When I was lecturing/tutoring at university in Russia, there was a severe imbalance between the sexes – in my last year, I taught 115 girls and 7 boys from the 3rd to the 5th years, making them about 18 to 22 years of age. That was very much the cusp, over there, when they could be said to have grown up and the question of names was an interesting one.
For a start, they use imya-ochestva, the first name and the patrynomic, so you’ll have Yulia Sergeevna, for example, which provides her with both the familiarity and the respect at the same time. It’s not a bad system but in my case, it was difficult. Officially the university went with Mr Higham and senior staff went with James but what about the young women?
Towards me, I always opened a new academic year saying they could call me Mr. Higham or James as they saw fit but please not to call me Mr. James. The Turkish boys called me Teacher and the Minister I worked with [elsewhere] called me Professor and I called him Minister. When he stopped being minister, then I had a problem on my hands.
I called the girls by their first names unless I was annoyed, in which case I used Miss Petrova or similar. The lessons were conducted in English but when we dropped into Russian, the question of vi or ti arose. In my position – and a professor is far more exalted over there than here – it was a clear vi towards me and a clear ti towards her. When a girl dropped into ti, it depended if it was in the session, in which case it would have been conducted in English anyway. When I met her on the stairs, that would be when the problems could begin.
Maybe two dozen tried the ti in my time there and perhaps I should have dressed them down over it but was unsure, myself, if I could demand a vi or not – after all, respect needs to be something earned, rather than ordered. If the girl was a troublemaker and she was trying it on out of disrespect, then I’d always ask if she addressed everyone by ti.
Some, from strict families, always used the Mr. Higham and that was fine. So we had a situation where different students were addressing me by different names and it didn’t seem to faze anyone.
Taking this back to primary or even secondary school, as in the Faversham case which opened this post, there would seem to be no justification whatever for calling the teacher by a first name and I have issues with a teacher’s need for a child who is not her child calling her by a first name. Teachers tend to get very close to their students if they love them, which all teachers are meant to do but that arises from how she treats them, not from a directive from above saying, “You will love your teacher and call her by her first name.”
We love ordering people around over personal matters these days, don’t we?

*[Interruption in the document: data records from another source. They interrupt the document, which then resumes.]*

(* ===== verification/SqliteRssFeedRepository.v ===== *)
(** * The SQLite feed repository: [infrastructure/persistence/sqlite_rss_feed_repository.cpp]

    [FeedsDb] is the interface of the statements on table [rss_feeds] and [FeedsDbLaws]
    their documented behaviour (migration V2: [feed_id] is an autoincremented key, [url]
    is unique).  The repository is proved to satisfy [RssFeedRepositoryLaws]. *)

From Stdlib Require Import Sorted.
From stdpp Require Import sorting.
From S2P Require Import Prelude CoreError Identifiers TimeCodec Ports Database RssFeeds.

Local Open Scope coro_scope.

(** A row of table [rss_feeds]. *)
Record FeedRow := MkFeedRow {
  fr_id : Z;
  fr_title : string;
  fr_url : string;
  fr_chat_id : Z;
  fr_include : string;
  fr_exclude : string;
  fr_last_guid : string;
  fr_last_checked : option string;
  fr_enabled : Z;
  fr_created_at : string
}.

#[global] Instance FeedRow_eq_dec : EqDecision FeedRow.
Proof. solve_decision. Defined.

Definition with_row_id (id : Z) (r : FeedRow) : FeedRow :=
  MkFeedRow id (fr_title r) (fr_url r) (fr_chat_id r) (fr_include r) (fr_exclude r) (fr_last_guid r)
    (fr_last_checked r) (fr_enabled r) (fr_created_at r).

Definition with_row_state (guid at_ : string) (r : FeedRow) : FeedRow :=
  MkFeedRow (fr_id r) (fr_title r) (fr_url r) (fr_chat_id r) (fr_include r) (fr_exclude r) guid
    (Some at_) (fr_enabled r) (fr_created_at r).

(** The statements; [insert_feed] yields [sqlite3_last_insert_rowid], [update_feed_state]
    and [delete_feed] yield [sqlite3_changes]. *)
Class FeedsDb (W : Type) := {
  select_enabled : M W (DbExn + list FeedRow);
  select_feed : Z -> M W (DbExn + list FeedRow);
  insert_feed : FeedRow -> M W (DbExn + Z);
  insert_or_replace_feed : FeedRow -> M W (DbExn + unit);
  update_feed_state : Z -> string -> string -> M W (DbExn + Z);
  delete_feed : Z -> M W (DbExn + Z)
}.

(** A map with every row that shares the URL of [r] removed. *)
Definition drop_url (url : string) (m : gmap Z FeedRow) : gmap Z FeedRow :=
  filter (fun kr => fr_url kr.2 <> url) m.

(** [SQLITE_CONSTRAINT], and its extended form for [UNIQUE]. *)
Definition SQLITE_CONSTRAINT : Z := 19.
Definition is_constraint (code : Z) : bool := (code =? SQLITE_CONSTRAINT) || (code =? 2067).
(* ===== verification/SevenZip.v ===== *)
(** * Archives with 7-zip: [media/seven_zip_archive_processor.cpp]

    The commands over any [SubprocessRunner], and the parser of listings. *)

From S2P Require Import Prelude CoreError ByteSize Files Subprocess.

Local Open Scope coro_scope.

(** [struct ArchiveExtractOptions], [struct ArchiveCreateOptions]. *)
Record ArchiveExtractOptions := MkExtractOptions { ex_password : option string; overwrite_existing : bool }.
Record ArchiveCreateOptions := MkCreateOptions {
  cr_password : option string; encrypt_header : bool; split_volume_size : option ByteSize; compression_level : Z
}.

Definition kSingleExtensions : list string := [".zip"; ".rar"; ".7z"; ".tar"; ".gz"; ".tgz"; ".bz2"; ".xz"; ".iso"].
Definition kCompoundSuffixes : list string := [".tar.gz"; ".tar.bz2"; ".tar.xz"].

(** [ends_with]. *)
Definition str_ends_with (s suffix : string) : bool := list_prefixb (rev (chars suffix)) (rev (chars s)).

(** [can_handle]. *)
Definition can_handle (archive : string) : bool :=
  let name := str_map tolower (filename archive) in
  existsb (str_ends_with name) kCompoundSuffixes || existsb (str_ends_with name) kSingleExtensions.

(** ** Listings *)

Definition kPrefix : string := "Path = ".

(** The loop of [list_contents] from a position on: the first path is the archive's own.  Each
    round goes behind a line end. *)
Fixpoint listed (fuel : nat) (text : list ascii) (seen_first_record : bool) : list string :=
  match fuel with
  | O => []
  | S fuel =>
      match text with
      | [] => []
      | _ =>
          let line_end := default (length text) (find_idx is_newline text) in
          let line := strip_cr (take line_end text) in
          let rest := drop (S line_end) text in
          if list_prefixb (chars kPrefix) line then
            if seen_first_record then of_chars (drop (length (chars kPrefix)) line) :: listed fuel rest true
            else listed fuel rest true
          else listed fuel rest seen_first_record
      end
  end.

Definition listed_entries (stdout : string) : list string := listed (S (str_size stdout)) (chars stdout) false.

(** ** Commands *)

Definition password_args (password : option string) : list string := match password with Some p => ["-p" +:+ p] | None => [] end.

Definition extract_args (archive output_dir : string) (options : ArchiveExtractOptions) : list string :=
  ["x"; if overwrite_existing options then "-aoa" else "-aos"; "-y"; "-o" +:+ output_dir] ++ password_args (ex_password options) ++ [archive].

Definition create_args (output : string) (inputs : list string) (options : ArchiveCreateOptions) : list string :=
  ["a"; "-t7z"; "-y"] ++ password_args (cr_password options) ++
  (if bool_decide (is_Some (cr_password options)) && encrypt_header options then ["-mhe=on"] else []) ++
  (match split_volume_size options with Some size => ["-v" +:+ fmt_int (bytes size) +:+ "b"] | None => [] end) ++
  ["-mx=" +:+ fmt_int (Z.max 0 (Z.min (compression_level options) 9)); output] ++ inputs.

Definition list_args (archive : string) (password : option string) : list string :=
  ["l"; "-slt"; "-y"] ++ password_args password ++ [archive].

(** [create_directories]: the message of its error code. *)
Class Directories (W : Type) := create_directories : string -> M W (option string).

Section SevenZip.
  Context {W : Type} `{runner : !SubprocessRunner W} `{directories : !Directories W} `{walk : !Walk W} (seven_zip_path : string).

(** [run_subprocess]. *)
Definition run_checked (arguments : list string) : M W (Result SubprocessResult) :=
  co_try result <- run_quietly (request_of seven_zip_path arguments);
  co_return (if exit_code result =? 0 then Ok result
             else error ArchiveProcessing ("7z exited with code " +:+ fmt_int (exit_code result) +:+ ": " +:+ stderr_data result)).

Definition is_regular (e : DirEntry) : bool := match de_kind e with RegularFile => true | _ => false end.

(** [extract]: every regular file below the directory afterwards. *)
Definition seven_zip_extract (archive output_dir : string) (options : ArchiveExtractOptions) : M W (Result (list string)) :=
  co_await failed <- create_directories output_dir;
  match failed with
  | Some what => co_return (error FileSystem ("failed to create output directory: " +:+ what))
  | None =>
      co_try run_result <- run_checked (extract_args archive output_dir options);
      co_await walked <- recursive_directory_iterator output_dir;
      co_return (Ok (map de_path (filter (fun e => is_regular e = true) (visited walked))))
  end.

(** [create_archive]. *)
Definition seven_zip_create_archive (output : string) (inputs : list string) (options : ArchiveCreateOptions) : M W (Result string) :=
  if bool_decide (inputs = []) then co_return (error InvalidArgument "create_archive requires at least one input path")
  else co_try run_result <- run_checked (create_args output inputs options); co_return (Ok output).

(** [list_contents]. *)
Definition seven_zip_list_contents (archive : string) (password : option string) : M W (Result (list string)) :=
  co_try run_result <- run_checked (list_args archive password);
  co_return (Ok (listed_entries (stdout_data run_result))).

End SevenZip.

(** ** Lemmas: listings *)

(** The path on a line. *)
Definition path_of (line : list ascii) : option string :=
  if list_prefixb (chars kPrefix) line then Some (of_chars (drop (length (chars kPrefix)) line)) else None.

(** The lines of a text, a last one without line end included. *)
Definition all_lines (l : list ascii) : list (list ascii) := map strip_cr ((cut l).1 ++ match (cut l).2 with [] => [] | r => [r] end).

Lemma all_lines_step l :
  l <> [] ->
  all_lines l = strip_cr (take (default (length l) (find_idx is_newline l)) l) :: all_lines (drop (S (default (length l) (find_idx is_newline l))) l).
Proof.
  intros Hne. unfold all_lines. rewrite (cut_find l). destruct (find_idx is_newline l) as [nl|] eqn:E; cbn [default from_option id fst snd]; [done|].
  rewrite firstn_all. rewrite drop_ge by lia. cbn. by destruct l.
Qed.

Lemma listed_lines fuel text seen :
  (length text < fuel)%nat ->
  listed fuel text seen = (if seen then id else tail) (omap path_of (all_lines text)).
Proof.
  revert text seen. induction fuel as [|fuel IH]; intros text seen Hf; [lia|]. cbn [listed].
  destruct text as [|c text]; [by destruct seen|]. set (l := c :: text) in *.
  rewrite (all_lines_step l) by done. set (line_end := default (length l) (find_idx is_newline l)).
  assert (length (drop (S line_end) l) < fuel)%nat as Hd by (rewrite length_drop; cbn in *; lia).
  cbn [omap list_omap]. unfold path_of at 1. destruct (list_prefixb _ _); [destruct seen|]; by rewrite IH.
Qed.

(** A listing gives the paths of its lines, whatever the line ends and the other fields, but the
    first, which is the archive. *)
Theorem listing_exact stdout : listed_entries stdout = tail (omap path_of (all_lines (chars stdout))).
Proof. unfold listed_entries. rewrite listed_lines; [done|]. unfold str_size. lia. Qed.

Example listing_sample :
  listed_entries ("Path = a.7z" +:+ newline +:+ "Type = 7z" +:+ newline +:+ newline +:+ "Path = x/y z" +:+ of_chars ["013"%char] +:+ newline +:+ "Size = 1" +:+ newline +:+ "Path = b") = ["x/y z"; "b"].
Proof. by vm_compute. Qed.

In the case of male-female relations in Russia – which might have been mentioned here before and anyway, you’d know about that – it was also covered in parts of my three-part book – there is an interesting process. We’re assuming here, of course, that it’s appropriate for that man and lady to become friendly. Many young Russian men would immediately go with ti with peer group females but an older man would use imya-ochestva and vi, until the lady allowed him more familiarity – “davai na ti” [let’s go with ti]. Even the verb “davai” is a ti-based second person singular/familiar so the person who utters it has already made the jump.
If a foreign man had romantic hopes, he’d drop in, at some stage, to the diminutive and vi, which would be a clear signal to her that it was possible, if she wished to take it further – it gave her the choice. What complicated it was our rigid structure, in English, of James or Mr. Higham and as there is no Russian equivalent, then here is me using diminutive-vi with her and her having to decide. James has no diminutive so it can be both and therefore, the vi or ti is the critical thing.
Some ladies would drop into English to solve the problem and others would use body language to telegraph the invitation or rebuff. One or two might use their own formal first name and that telegraphed that it went back to a distance. No one would go right back to Mr Higham because it would have been insulting, except in an ironic or lighthearted way.
This then comes down to what stage had already been reached. If you don’t come on to women, as I don’t, beyond innocuous conversation, then the only way she would have been in that position is if we’d already been having a coffee or were at a movie – in other words, she’d already have guardedly responded. Best to keep the formality in there, even well into a less formal social setting and then gradually let it slip.
So that solves that problem in Russia. Over here, there’s been zero romance, except for the train girl and the tea-shop girl and that went so quickly to first names that all our other devices in English culture then come in to play.
Back to Russia, the trouble with any girl at university was if she was using James – that already, for them, constitutes familiarity and as I’m using her diminutive-ti, then there is a vacuum in there which could only be resolved by our respective positions and our respective body language would be the only thing left to keep that distance. Thus, it was a knife-edge the whole time and had to be different with each girl – the boys were far easier. Even the process of individualizing was a statement.
None of which addresses the question of those schoolchildren in Faversham being ordered to use Christian names [or first names]. For me, there is no dilemma there whatsoever.